====== RECORDS SUPPLIED

Lemma five_qubit_reported_counts_bounds counts :
  positive_counts counts →
  Forall (λ count, 0 ≤ count ≤ Py.sum (map_to_list counts).*2)%Z
    (reported_counts (analyze_loop counts).2).
Proof.
  intros Hpos. unfold reported_counts, sorted_desc.
  apply Forall_fmap, Forall_forall. intros [s st] Hin. simpl.
  rewrite merge_sort_Permutation in Hin. apply elem_of_map_to_list in Hin.
  assert (stat_count st = Py.sum (syndrome_share s <$> map_to_list counts))
    as ->.
  { unfold analyze_loop in Hin.
    destruct (analyze_fold_stats (0%Z, ∅) (sorted_by_count_desc counts))
      as (Hcount & _ & _).
    specialize (Hcount s). rewrite Hin in Hcount. simpl in Hcount.
    rewrite lookup_empty in Hcount. simpl in Hcount. rewrite Hcount.
    apply sum_Permutation, fmap_Permutation, merge_sort_Permutation. }
  assert (∀ item, item ∈ map_to_list counts → (0 < item.2)%Z) as Hitems.
  { intros [k n] Hel%elem_of_map_to_list. by apply (Hpos k n). }
  split.
  - apply sum_nonneg, Forall_fmap, Forall_forall. intros item Hel.
    specialize (Hitems item Hel). unfold syndrome_share. simpl.
    case_decide; lia.
  - apply sum_fmap_le. intros item Hel. specialize (Hitems item Hel).
    unfold syndrome_share. case_decide; lia.
Qed.

(** X8. [analyze_five_qubit_results] raises [ZeroDivisionError] whenever
    the counts sum to zero, the empty histogram included; on a non-empty
    histogram of positive counts both loops complete and it returns the
    float [(successful / total_shots) * 100], each operation rounded to
    the nearest float, which is finite and lies between 0 and 100. *)
Theorem analyze_five_qubit_results_rate (counts : gmap string Z)
    (input_value : Z) :
  (Py.sum (map_to_list counts).*2 = 0%Z →
   analyze_five_qubit_results counts input_value = Raise ZeroDivisionError)
  ∧ analyze_five_qubit_results ∅ input_value = Raise ZeroDivisionError
  ∧ (counts ≠ ∅ → positive_counts counts →
     ∃ ratio value,
       truediv (analyze_loop counts).1 (Py.sum (map_to_list counts).*2)
       = Ok ratio
       ∧ analyze_five_qubit_results counts input_value
         = Ok (mul_int ratio 100)
       ∧ float_value (mul_int ratio 100) = Some value
       ∧ (0 <= value)%Q ∧ (value <= 100)%Q).
Proof.
  split_and!.
  - intros Hsum. unfold analyze_five_qubit_results. rewrite Hsum.
    destruct (analyze_loop counts) as [successful stats].
    apply report_then_divide_by_zero.
  - reflexivity.
  - intros Hne Hpos. unfold analyze_five_qubit_results.
    pose proof (positive_counts_sum _ Hpos Hne) as Htotal.
    pose proof (five_qubit_successful_bounds counts Hpos) as Hbounds.
    pose proof (five_qubit_reported_counts_bounds counts Hpos) as Hreport.
    destruct (analyze_loop counts) as [successful stats].
    cbn [fst snd] in *.
    rewrite report_percentages_ok by done. cbn [mbind Result_bind].
    destruct (rate_of_part successful (Py.sum (map_to_list counts).*2))
      as (ratio & value & Hratio & Hvalue & Hlo & Hhi & _); [done|done|].
    exists ratio, value. rewrite Hratio. done.
Qed.

Lemma analyze_five_qubit_results_rate_witness :
  analyze_five_qubit_results {[ "00000 0000" := 0%Z ]} 0
  = Raise ZeroDivisionError
  ∧ ∃ rate value,
      analyze_five_qubit_results
        {[ "00000 0000" := 1000%Z; "00001 1011" := 24%Z ]} 0 = Ok rate
      ∧ float_value rate = Some value
      ∧ (0 <= value)%Q ∧ (value <= 100)%Q.
Proof.
  destruct (analyze_five_qubit_results_rate {[ "00000 0000" := 0%Z ]} 0)
    as (Hzero & _ & _).
  destruct (analyze_five_qubit_results_rate
              {[ "00000 0000" := 1000%Z; "00001 1011" := 24%Z ]} 0)
    as (_ & _ & Hrate).
  split.
  - apply Hzero. vm_compute. reflexivity.
  - destruct Hrate as (ratio & value & _ & Hok & Hvalue & Hlo & Hhi).
    + intros Hempty.
      apply (f_equal (λ m : gmap string Z, m !! "00000 0000")) in Hempty.
      vm_compute in Hempty. discriminate.
    + apply map_Forall_to_list. vm_compute. repeat constructor.
    + exists (mul_int ratio 100), value.
      split; [exact Hok|]. split; [exact Hvalue|]. split; [exact Hlo|exact Hhi].
Defined.

End five_qubit_statistics.

Section error_injection.

Lemma error_gate_known reg error_qubit error_type :
  error_type ∈ ["X"; "Z"; "Y"] →
  error_gate reg error_qubit error_type
  = (q ← getitem reg error_qubit; mret [pauli_gate error_type q]).
Proof.
  intros Hin. unfold error_gate, pauli_gate.
  repeat (apply elem_of_cons in Hin as [->|Hin]); try done.
  by apply elem_of_nil in Hin.
Qed.

Lemma error_gate_unknown reg error_qubit error_type :
  error_type ∉ ["X"; "Z"; "Y"] → error_gate reg error_qubit error_type = Ok [].
Proof.
  intros Hout. unfold error_gate.
  rewrite !decide_False; [done|..]; intros ->; apply Hout; set_solver.
Qed.

(** The instructions the [ERROR INJECTION] block appends. *)
Lemma error_injection_cases reg (apply_error : bool) error_qubit error_type :
  let n := Z.of_nat (reg_size reg) in
  (if apply_error
   then gate ← error_gate reg error_qubit error_type;
        mret (gate ++ [barrier None])
   else mret [])
  = if apply_error then
      if decide (error_type ∈ ["X"; "Z"; "Y"]) then
        if decide (- n ≤ error_qubit < n)%Z
        then Ok [ pauli_gate error_type
                    (reg_name reg, Z.to_nat (error_qubit mod n));
                  barrier None ]
        else Raise IndexError
      else Ok [barrier None]
    else Ok [].
Proof.
  intros n. destruct apply_error; [|done].
  destruct (decide (error_type ∈ ["X"; "Z"; "Y"])) as [Hin|Hout].
  - rewrite error_gate_known by done.
    destruct (decide (- n ≤ error_qubit < n)%Z) as [Hq|Hq].
    + by rewrite getitem_in_range.
    + by rewrite getitem_out_of_range.
  - by rewrite error_gate_unknown.
Qed.

Lemma qubits_of_pauli_gate error_type q :
  qubits_of (pauli_gate error_type q) = [q].
Proof. unfold pauli_gate. by repeat case_decide. Qed.

Lemma error_injection_on_register reg (apply_error : bool) error_qubit
    error_type instrs :
  (if apply_error
   then gate ← error_gate reg error_qubit error_type;
        mret (gate ++ [barrier None])
   else mret []) = Ok instrs →
  on_register (reg_name reg) instrs.
Proof.
  rewrite error_injection_cases.
  assert (on_register (reg_name reg) [barrier None]) as Hbarrier.
  { apply Forall_cons. split; [|by apply Forall_nil].
    simpl. intros q Hq. by apply elem_of_nil in Hq. }
  destruct apply_error; [|intros [= <-]; by apply Forall_nil].
  repeat case_decide; intros [= <-]; [|done].
  apply Forall_cons. split; [|done].
  intros q. rewrite qubits_of_pauli_gate.
  by intros ->%list_elem_of_singleton.
Qed.

Lemma acting_on_disjoint a name instrs :
  a.1 ≠ name → on_register name instrs → acting_on a instrs = [].
Proof.
  intros Ha Hinstrs. apply acting_on_other_register.
  eapply Forall_impl; [exact Hinstrs|]. simpl. intros i Hi q Hq.
  by rewrite (Hi q Hq).
Qed.

End error_injection.

Section five_qubit_circuit.
Import FiveQubit.

(** X9. In every circuit [create_five_qubit_code] builds, the ancilla of
    the [k]-th stabilizer is touched by exactly: a Hadamard, then for the
    generator named in the docstring (XZZXI, IXZZX, XIXZZ, ZXIXZ) one
    controlled-X onto each qubit carrying X and one controlled-Z onto each
    qubit carrying Z, in qubit order and none for I, then a Hadamard and
    its measurement into classical bit [k]. *)
Theorem five_qubit_stabilizer_blocks input_value apply_error error_qubit
    error_type qc r1 r2 (k : nat) :
  create_five_qubit_code input_value apply_error error_qubit error_type
  = Ok (qc, r1, r2) →
  (k < 4)%nat →
  acting_on (bit syndrome k) (data qc)
  = [h (bit syndrome k)]
    ++ generator_gates (bit syndrome k) 0
         (default "" (stabilizer_generators !! k))
    ++ [h (bit syndrome k); measure (bit syndrome k) (bit c_syndrome k)].
Proof.
  unfold create_five_qubit_code.
  set (inj := if apply_error then _ else _).
  assert (∀ instrs, inj = Ok instrs → on_register "physical" instrs) as Hinj
    by apply (error_injection_on_register physical).
  destruct inj as [instrs|]; [|done]. specialize (Hinj _ eq_refl).
  intros [= <- <- <-] Hk. cbn [data].
  rewrite !acting_on_app.
  rewrite (acting_on_disjoint (bit syndrome k) "physical" instrs) by done.
  assert (k = 0 ∨ k = 1 ∨ k = 2 ∨ k = 3)%nat as [->|[->|[->| ->]]] by lia;
    case_decide; by vm_compute.
Qed.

============

Find "destruct inj as" in the entries above, then repeat its line and all lines after it exactly, down to the last line.

- _SOLUTION FOR THIS PROBLEM_
  destruct inj as [instrs|]; [|done]. specialize (Hinj _ eq_refl).
  intros [= <- <- <-] Hk. cbn [data].
  rewrite !acting_on_app.
  rewrite (acting_on_disjoint (bit syndrome k) "physical" instrs) by done.
  assert (k = 0 ∨ k = 1 ∨ k = 2 ∨ k = 3)%nat as [->|[->|[->| ->]]] by lia;
    case_decide; by vm_compute.
Qed.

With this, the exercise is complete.